Feedings should be on the smallish side, but frequent. Monitors are extremely opportunistic, and will eat when they can. Yes, they will gorge themselves... but it is better to go with smaller meals. Babies and very young should be fed almost every day, with slightly decreasing frequency as they get bigger. twice weekly as adults. Again, your goal is not to feed him to capacity each time - that will just get him fat. Without seeing this particular monitor, or at least a pic with a good size reference, I can't really guide you on prey items or amounts per feeding.
Keep handling to a minimum, initially. For monitors, not eating should be considered a bad sign - either the conditions are way off, or they have become ill...BOTH, is the most likely answer. luckily, they are pretty hearty critters, and can bounce back from alot. get the set up right, and minimize stress. Also, get back to us once you have it...esp if there is something that doesn't look right.


Okay, where to start....

Housing - he's got it in a 20L right now, but I'm getting a 4x2x4 cage off of Ptdsnr on the cornsnake forum (see picture below - hope she doesn't mind me posting it). She kept an adult Sav in it and said it worked out real well. As far as what else I know I have at my disposal right now, there's some sort of heat lamp. I don't know if it's an infrared or white lamp, or if it's even strong enough to use in a bigger cage like this.

Food - I keep finding conflicting advice from people who have successfully kept and bred savs. Some say that it's possible to feed an adult sav inverts with the occasional mouse thrown in, others say to go with strictly rodents. I talked to my aunt last night and she said that my cousin was terrible at keeping on a schedule with this lizard (which could also account for the 5 uromastyx he's killed in recent years). She said it was being offered one mouse (don't know what size) per week, and that it hasn't been eating lately. I'm going to try to find out exactly what "lately" means next time I talk to her (hopefully tonight).

Health - I'm also going to ask her to get pictures of it so I can take a look at the tail/pelvic region. I'm expecting it to be very thin, expecting it to have parasites possibly, and expecting it to have other health problems when I get it. As a result, I'm looking for a herp vet up this way (Erie, PA) so I can at least get a fecal done soon. At the very least, I can always ask the zoo vet to do one for me. As far as age is concerned, I'm not real sure. It's at least a year old because my cousin moved back in with my aunt a year ago and he had it then. She said he had it for awhile before he moved back, but it's no older than 2 years.

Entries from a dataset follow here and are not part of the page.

(** The row is durable with its audit record, or nothing is. *)
Lemma insert_triple u n a r :
  triple (on_db (payees_are T U)) (insert_payee u n a r)
    (λ out st, match out with
       | None => ∃ t, on_db (payees_are (<[next_id T := mkPayee u n a r t]> T) U) st
       | Some _ => on_db (payees_are T U) st
       end)
    (λ _ st, payees (committed st) = T).
Proof.
  unfold insert_payee.
  apply triple_try with (X' := λ _ st, payees (committed st) = T ∧ users (committed st) = U).
  2:{ intros e st [HT HU]. unfold bind at 1, rollback, modify.
      assert (on_db (payees_are T U) (set_working (committed st) st)) as Hr by done.
      destruct (Idempotency.is_integrity_error e); [|exact HT].
      unfold bind. pose proof (page_back (payees_are T U) _DUPLICATE_PAYEE_MESSAGE "error"
        _PAYEES_ENDPOINT _ Hr) as Hb.
      destruct (send_back _ _ _ _) as [[page|e'] st']; [exact Hb|apply Hb]. }
  2:{ by intros e st [? _]. }
  set (row := λ t, mkPayee u n a r t). set (T' := λ t, <[next_id T := row t]> T).
  eapply triple_bind with (R := λ t, on_db (payees_are T U)); [by intros st Hst|intros t].
  eapply triple_bind with (R := λ _, on_db (added T U (T' t))).
  { intros st (HcT & HwT & HcU & HwU). split_and!; cbn; [done..| |done]. by rewrite HwT. }
  intros _. eapply triple_bind with (R := λ _, on_db (added T U (T' t))).
  { intros st Hst. unfold flush. destruct (db_ok _); [exact Hst|]. by destruct Hst as (? & ? & _). }
  intros _. eapply triple_bind with (R := λ _, on_db (added T U (T' t))).
  { intros st Hst. unfold lift. destruct (audit_reference _ _); [exact Hst|]. by destruct Hst as (? & ? & _). }
  intros ref. eapply triple_bind with (R := λ _, on_db (added T U (T' t))).
  { intros st (HcT & HcU & HwT & HwU). destruct (audit_event_required _ _ _ _ st) as [res st'] eqn:E.
    apply audit_event_required_cases in E as [Hc [[-> (e & _ & Hw)]|[[e ->] _]]].
    - unfold on_db. rewrite Hc, Hw. done.
    - by rewrite Hc. }
  intros _. intros st (HcT & HcU & HwT & HwU). unfold bind, commit.
  destruct (db_ok _); [|done]. exists t. done.
Qed.

Lemma existing_none u a d id p :
  existing_payee u a d = None → payees d !! id = Some p → py_user_id p = u → py_account_number p ≠ a.
Proof.
  intros He Hp Hu Ha. pose proof (first_where_None _ _ _ _ He Hp) as Hf. cbn in Hf.
  rewrite Hu, Ha, Z.eqb_refl, bool_decide_eq_true_2 in Hf by done. done.
Qed.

Temps - I'm guessing he's kept them low based on the size of this lizard (if it's even a Sav - I never even considered misidentification until reading your replies here), and the deaths of his uromastyx. I doubt he even measured temps at all, because I know damn well he didn't do any research. I can remember him asking me for advice on his uros a couple of years ago. I've never kept them in my life and I was still more knowledgeable than he was about them. I'm going to get a probe thermometer before he arrives and get the whole cage set up (Sunday hopefully).

Lighting - I see that some people use UVB lighting and others don't. I've found "scientific" papers showing evidence for both schools of thought. Any input on this?

Hides/Water - I don't know what he's been using for either, but I'm expecting it to be dehydrated at least a little because the cage was apparently very rarely cleaned, so that's my first priority when the lizard gets here. I'm going to get a litter box for water on the bottom of the cage, and other various things for hides. If he (she?) is in fact dehydrated, would a moist hide be beneficial or just overkill with the water too?

I'll keep you all posted, and hopefully I'll start getting email notifications with this thread so I don't overlook it again. As soon as I can get pictures either by myself or through my aunt, I'll post them here so hopefully you all can tell me whether or not it's a Sav. I'm not experienced enough with the monitors to know the differences easily just through looking at pictures.

In the meantime, thanks for the help so far, and here's the cage picture I mentioned before. If uses AIM, my screen name is the same as my username on here.

- Jeff -
 

Attachments

  • 052905f.JPG
    052905f.JPG
    110.9 KB · Views: 120
A couple corrections/clarifications:

it's kept in a 20 Gallon-Long aquarium at their house right now, that 20L doesn't mean 20 liter!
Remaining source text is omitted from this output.